Marianne was tidying my dressing-room for the night, bustling here and there, a dear old, comfortable, dependable thing. She was delighted with my success, which she knew all about, of course; but she was not in the least excited, because she had loyally expected me to succeed, and would have thought the sky must be about to fall if I had failed. She was as placid as she was on other, less important nights, far more placid than she would have been if she had known that she was guarding not only my jewellery, but a famous diamond necklace, worth at least five hundred thousand francs.
There it was, under the lowest tray of my jewel box. I had felt perfectly safe in leaving it there, for I knew that nothing on earth--short of a bomb explosion--could tempt the good creature out of my dressing-room in my absence, and that even if a bomb did explode, she would try to be blown up with my jewel box clutched in her hands.
Saying nothing to Marianne, who was brus.h.i.+ng a little stage dust off my third act dress, with my back to her I took out tray after tray from the box (which always came with us to the theatre and went away again in my carriage) until the electric light over the dressing table set the diamonds on fire.

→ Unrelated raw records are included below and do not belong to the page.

Lemma update_distinct i f d : (forall n, n_attributes (f n) = n_attributes n) -> distinct_store d -> distinct_store (update i f d).
Proof.
  intros Hf Hd j n. unfold update, with_nodes. cbn [nodes]. destruct (decide (i = j)) as [->|Hne]; [|rewrite lookup_alter_ne by done; apply Hd].
  rewrite lookup_alter_eq. intros (m & Hm & ->)%fmap_Some. rewrite Hf. by apply (Hd j).
Qed.

Lemma hang_distinct p n d : distinct (n_attributes n) -> distinct_store d -> distinct_store (hang p n d).
Proof.
  intros Hn Hd. unfold hang, make_node. apply update_distinct; [done|]. apply update_distinct; [done|]. intros j m. cbn [nodes].
  destruct (decide (j = next_id d)) as [->|Hne]; [by rewrite lookup_insert_eq; intros [= <-]|rewrite lookup_insert_ne by done; apply Hd].
Qed.

Lemma load_list_distinct l : Forall (fun n => forall p d, distinct_store d -> distinct_store (load p n d)) l ->
  forall p d, distinct_store d -> distinct_store (load_list p l d).
Proof. induction 1 as [|n l Hn _ IH]; intros p d Hd; [done|]. apply IH. by apply Hn. Qed.

Lemma load_distinct n : distinct_tree n -> forall p d, distinct_store d -> distinct_store (load p n d).
Proof.
  induction n as [ty nm l tx cs IH] using Node_rect'. intros Hn p d Hd. inversion Hn as [? ? ? ? ? Hl Hcs]; subst. rewrite load_eq. cbn [children].
  apply load_list_distinct; [|by apply hang_distinct]. rewrite Forall_forall in *. intros c Hc. by apply IH, Hcs.
Qed.

Lemma parse_html_distinct html url base doc : parse_html html url base = Ret doc -> distinct_store (doc_dom doc).
Proof.
  unfold parse_html. destruct (parse_html_tree html) as [t|e] eqn:E; [|done]. cbn [mbind result_bind]. intros [= <-]. cbn [doc_dom].
  apply parse_tree_distinct in E. inversion E as [? ? ? ? ? Hl Hcs]; subst. unfold load_document. cbn [children]. apply load_list_distinct.
  - rewrite Forall_forall in *. intros c Hc. by apply load_distinct, Hcs.
  - intros j m. cbn [nodes]. intros [_ <-]%lookup_singleton_Some. exact Hl.
Qed.

(** ** What happens to the attributes of one element *)

Definition sanitize_list (l : list Attribute) (a : Attribute) : list Attribute :=
  if dropped_attribute (attr_name a) then drop_attribute (attr_name a) l
  else if link_attribute (attr_name a) then put_attribute (attr_name a) (redact_url defaults (attr_value a)) l
  else l.

(** What is kept of an attribute. *)
Definition kept (a : Attribute) : option Attribute :=
  if dropped_attribute (attr_name a) then None
  else Some (if link_attribute (attr_name a) then {| attr_name := attr_name a; attr_value := redact_url defaults (attr_value a) |} else a).

Lemma drop_attribute_absent name l : name ∉ (attr_name <$> l) -> drop_attribute name l = l.
Proof.
  intros H. apply forallb_filter_id, forallb_forall. intros a Ha%list_elem_of_In. apply negb_true_iff, not_true_iff_false. intros <-%eqb_bytes_true.
  apply H. apply list_elem_of_fmap. by exists a.
Qed.

Lemma put_attribute_at c a l v : attr_name a ∉ (attr_name <$> c) ->
  put_attribute (attr_name a) v (c ++ a :: l) = c ++ {| attr_name := attr_name a; attr_value := v |} :: l.
Proof.
  induction c as [|b c IH]; cbn [app put_attribute].
  - intros _. by rewrite eqb_bytes_refl.
  - intros H. destruct (attr_name b =s attr_name a) eqn:E; [|rewrite IH; [done|set_solver]]. apply eqb_bytes_true in E. rewrite <- E in H. set_solver.
Qed.

Lemma sanitize_list_step c a l : distinct (c ++ a :: l) -> sanitize_list (c ++ a :: l) a = c ++ option_list (kept a) ++ l.
Proof.
  unfold distinct. rewrite fmap_app. intros (_ & Hd & Hl)%NoDup_app. apply NoDup_cons in Hl as [Ha Hl].
  assert (attr_name a ∉ (attr_name <$> c)) as Hc by (intros H; apply (Hd _ H); set_solver).
  unfold sanitize_list, kept. destruct (dropped_attribute (attr_name a)).
  - unfold drop_attribute. rewrite List.filter_app. cbn [List.filter]. rewrite eqb_bytes_refl. cbn [negb].
    change (drop_attribute (attr_name a) c ++ drop_attribute (attr_name a) l = c ++ l). by rewrite !drop_attribute_absent.
  - destruct (link_attribute (attr_name a)); [by rewrite put_attribute_at|done].
Qed.

Lemma kept_name a b : kept a = Some b -> attr_name b = attr_name a.
Proof. unfold kept. destruct (dropped_attribute _); [done|]. intros [= <-]. by destruct (link_attribute _). Qed.

Lemma sanitize_list_loop l : forall c, distinct (c ++ l) -> foldl sanitize_list (c ++ l) l = c ++ omap kept l.
Proof.
  induction l as [|a l IH]; intros c Hd; [done|]. cbn [foldl]. rewrite sanitize_list_step, app_assoc by done. rewrite IH.
  - rewrite <- app_assoc. f_equal. cbn [omap list_omap]. by destruct (kept a).
  - unfold distinct in *. rewrite <- app_assoc. rewrite !fmap_app in *. apply NoDup_app in Hd as (H1 & H2 & H3%NoDup_cons). destruct H3 as [H3 H4].
    apply NoDup_app. split_and!; [done| |].
    + intros x Hx [Hy|Hy]%elem_of_app; [|apply (H2 x Hx); set_solver]. destruct (kept a) as [b|] eqn:Eb; [|by apply elem_of_nil in Hy].
      apply list_elem_of_singleton in Hy as ->. apply (H2 _ Hx). rewrite (kept_name a b Eb). set_solver.
    + destruct (kept a) as [b|] eqn:Eb; [|done]. cbn. apply NoDup_cons. rewrite (kept_name a b Eb). done.
Qed.

(** The names that stay: none of the redactor's lists, without a word for a secret, no value of a control, no handler. *)
Record unsuspicious (name : bytes) : Prop := {
  not_listed : to_lower name ∉ header_names defaults ++ query_parameter_names defaults;
  no_word : forall w, w ∈ map lit ["password"; "token"; "secret"; "cookie"]%string -> ~ exists a b, to_lower name = a ++ w ++ b;
  not_value : name <> lit "value";
  not_handler : ~ exists r, name = lit "on" ++ r }.

Lemma contains_spec w s : contains w s = true <-> exists a b, s = a ++ w ++ b.
Proof.
  unfold contains. split.
  - destruct (find_sub w s) as [n|] eqn:E; [|done]. intros _. apply find_sub_Some in E as [E _]. eauto.
  - intros (a & b & ->). destruct (find_sub_at w (a ++ w ++ b) (length a)) as (m & -> & _); [|done].
    rewrite drop_app_length. apply starts_with_app.
Qed.

Lemma contains_false w s : contains w s = false <-> ~ exists a b, s = a ++ w ++ b.
Proof. by rewrite <- contains_spec, not_true_iff_false. Qed.

Lemma listed_spec l name : Forall (fun x => to_lower x = x) l -> contains_case_insensitive l name = false <-> to_lower name ∉ l.
Proof.
  intros Hl. unfold contains_case_insensitive. rewrite <- not_true_iff_false, existsb_exists. apply not_iff_compat. split.
  - intros (x & Hx%list_elem_of_In & E%eqb_bytes_true). rewrite Forall_forall in Hl. rewrite (Hl x Hx) in E. by rewrite <- E.
  - intros H. exists (to_lower name). rewrite <- list_elem_of_In. split; [done|]. rewrite to_lower_idemp. apply eqb_bytes_refl.
Qed.

Lemma handler_spec name : starts_with (lit "on") name = false <-> ~ exists r, name = lit "on" ++ r.
Proof.
  rewrite <- not_true_iff_false. apply not_iff_compat. split; [intros ->%starts_with_spec; eauto|]. intros [r ->]. apply starts_with_app.
Qed.

Lemma dropped_spec name : dropped_attribute name = false <-> unsuspicious name.
Proof.
  unfold dropped_attribute, sensitive, is_sensitive_query_parameter, is_sensitive_header. cbv zeta.
  rewrite !orb_false_iff, !listed_spec, !contains_false, to_lower_idemp, eqb_bytes_false, handler_spec by (vm_compute; repeat constructor).
  split.
  - intros [[(((((H1 & H2) & H3) & H4) & H5) & H6) H7] H8]. split; [|  |done|done].
    + rewrite elem_of_app. tauto.
    + intros w. cbn [map]. rewrite !elem_of_cons. intros [->|[->|[->|[->|[]%elem_of_nil]]]]; done.
  - intros [K1 K2 K3 K4]. rewrite elem_of_app in K1. split_and!; try tauto; apply K2; cbn [map]; set_solver.
Qed.

(** What becomes of an attribute that stays. *)
Definition copied (a b : Attribute) : Prop :=
  attr_name b = attr_name a /\
  attr_value b = if decide (attr_name a ∈ [lit "href"; lit "src"; lit "action"]) then redact_url defaults (attr_value a) else attr_value a.

Lemma kept_copied a : (unsuspicious (attr_name a) /\ exists b, kept a = Some b /\ copied a b) \/ (~ unsuspicious (attr_name a) /\ kept a = None).
Proof.
  rewrite <- dropped_spec. unfold kept. destruct (dropped_attribute (attr_name a)); [by right|left]. split; [done|]. eexists. split; [done|].
  unfold copied. destruct (decide _) as [H|H]; destruct (link_attribute (attr_name a)) eqn:E; try done; exfalso.
  - unfold link_attribute, one_of in E. cbn [existsb] in E. rewrite !orb_false_iff, !eqb_bytes_false in E. set_solver.
  - unfold link_attribute, one_of in E. cbn [existsb] in E. rewrite !orb_true_iff, !eqb_bytes_true in E. destruct E as [E|[E|[E|E]]]; [set_solver..|done].
Qed.

(** The attributes of an element in the copy: those whose name is not suspicious, in their order. *)
Definition copied_attributes (before after : list Attribute) : Prop :=
  exists l, sublist l before /\ (forall a, a ∈ l <-> a ∈ before /\ unsuspicious (attr_name a)) /\ Forall2 copied l after.

Lemma omap_kept l : copied_attributes l (omap kept l).
Proof.
  induction l as [|a l (k & H1 & H2 & H3)]; [exists []; split_and!; [done| |constructor]; intros a; rewrite elem_of_nil; tauto|]. cbn [omap list_omap].
  destruct (kept_copied a) as [(Hu & b & -> & Hb)|[Hu ->]].
  - exists (a :: k). split_and!; [by constructor| |by constructor]. intros x. rewrite !elem_of_cons, H2. naive_solver.
  - exists k. split_and!; [by constructor| |done]. intros x. rewrite elem_of_cons, H2. naive_solver.
Qed.

(** ** The store *)

Lemma find_attribute_absent name l : find_attribute name l = None -> name ∉ (attr_name <$> l).
Proof.
  induction l as [|a l IH]; cbn; [set_solver|]. destruct (attr_name a =s name) eqn:E; [done|]. intros H [->|Hin]%elem_of_cons; [by rewrite eqb_bytes_refl in E|by apply IH].
Qed.

Lemma set_attributes_id f n : f (n_attributes n) = n_attributes n -> set_attributes f n = n.
Proof. destruct n. unfold set_attributes. cbn. by intros ->. Qed.

Lemma alter_same {A} (f : A -> A) i (m : gmap nat A) : (forall x, m !! i = Some x -> f x = x) -> alter f i m = m.
Proof.
  intros H. apply map_eq. intros j. destruct (decide (i = j)) as [->|Hne]; [|by rewrite lookup_alter_ne]. rewrite lookup_alter_eq.
  destruct (m !! j) as [x|] eqn:E; [|done]. cbn. by rewrite H.
Qed.

Lemma alter_twice {A} (f g : A -> A) i (m : gmap nat A) : alter g i (alter f i m) = alter (fun x => g (f x)) i m.
Proof.
  apply map_eq. intros j. destruct (decide (i = j)) as [->|Hne]; [|by rewrite !lookup_alter_ne]. rewrite !lookup_alter_eq. by destruct (m !! j).
Qed.

Lemma sanitize_attribute_nodes i d a :
  nodes (sanitize_attribute i d a) = alter (set_attributes (fun l => sanitize_list l a)) i (nodes d) /\ next_id (sanitize_attribute i d a) = next_id d.
Proof.
  unfold sanitize_attribute, sanitize_list. destruct (dropped_attribute (attr_name a)).
  - unfold remove_attribute. destruct (attribute d i (attr_name a)) eqn:E; cbn [snd]; rewrite ?nodes_report, ?next_id_report; [done|]. split; [|done].
    symmetry. apply alter_same. intros n Hn. apply set_attributes_id, drop_attribute_absent, find_attribute_absent. unfold attribute in E. by rewrite Hn in E.
  - destruct (link_attribute (attr_name a)).
    + unfold set_attribute. by rewrite nodes_report, next_id_report.
    + split; [|done]. symmetry. apply alter_same. intros n _. by apply set_attributes_id.
Qed.

Lemma sanitize_attributes_nodes i l d :
  nodes (foldl (sanitize_attribute i) d l) = alter (set_attributes (fun k => foldl sanitize_list k l)) i (nodes d) /\ next_id (foldl (sanitize_attribute i) d l) = next_id d.
Proof.
  revert d. induction l as [|a l IH]; intros d; cbn [foldl].
  - split; [|done]. symmetry. apply alter_same. intros n _. by apply set_attributes_id.
  - destruct (IH (sanitize_attribute i d a)) as [-> ->]. destruct (sanitize_attribute_nodes i d a) as [-> ->]. split; [|done]. by rewrite alter_twice.
Qed.

Lemma attributes_change_links i f d d' : nodes d' = alter (set_attributes f) i (nodes d) -> next_id d' = next_id d ->
  (forall j, parent_of d' j = parent_of d j) /\ (forall j, children_of d' j = children_of d j) /\ (dom_wf d -> dom_wf d').
Proof.
  intros Hn Hi. destruct (update_attributes_links i f d) as (P1 & P2 & _).
  assert (Hp : forall j, parent_of d' j = parent_of d j) by (intros j; rewrite <- P1; unfold parent_of; by rewrite Hn).
  assert (Hc : forall j, children_of d' j = children_of d j) by (intros j; rewrite <- P2; unfold children_of; by rewrite Hn).
  split_and!; [done..|]. intros Hd. constructor.
  - intros j. rewrite Hi, Hn. change (alter (set_attributes f) i (nodes d)) with (nodes (update i (set_attributes f) d)). rewrite is_Some_update. apply Hd.
  - eapply forest_proper; [exact Hp|exact Hc|apply Hd].
Qed.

Really, I said to myself, they were wonderful stones. I had no idea how magnificent they were. Not that there were a great many of them. The necklace was composed of a single row of diamonds, with six flat ta.s.sels depending from it. But the smallest stones at the back, where the clasp came, were as large as my little finger nail, and the largest were almost the size of a filbert. All were of perfect colour and fire, extraordinarily deep and faultlessly shaped, as well as flawless.
Besides, the necklace had a history which would have made it interesting even if it hadn't been intrinsically of half its value.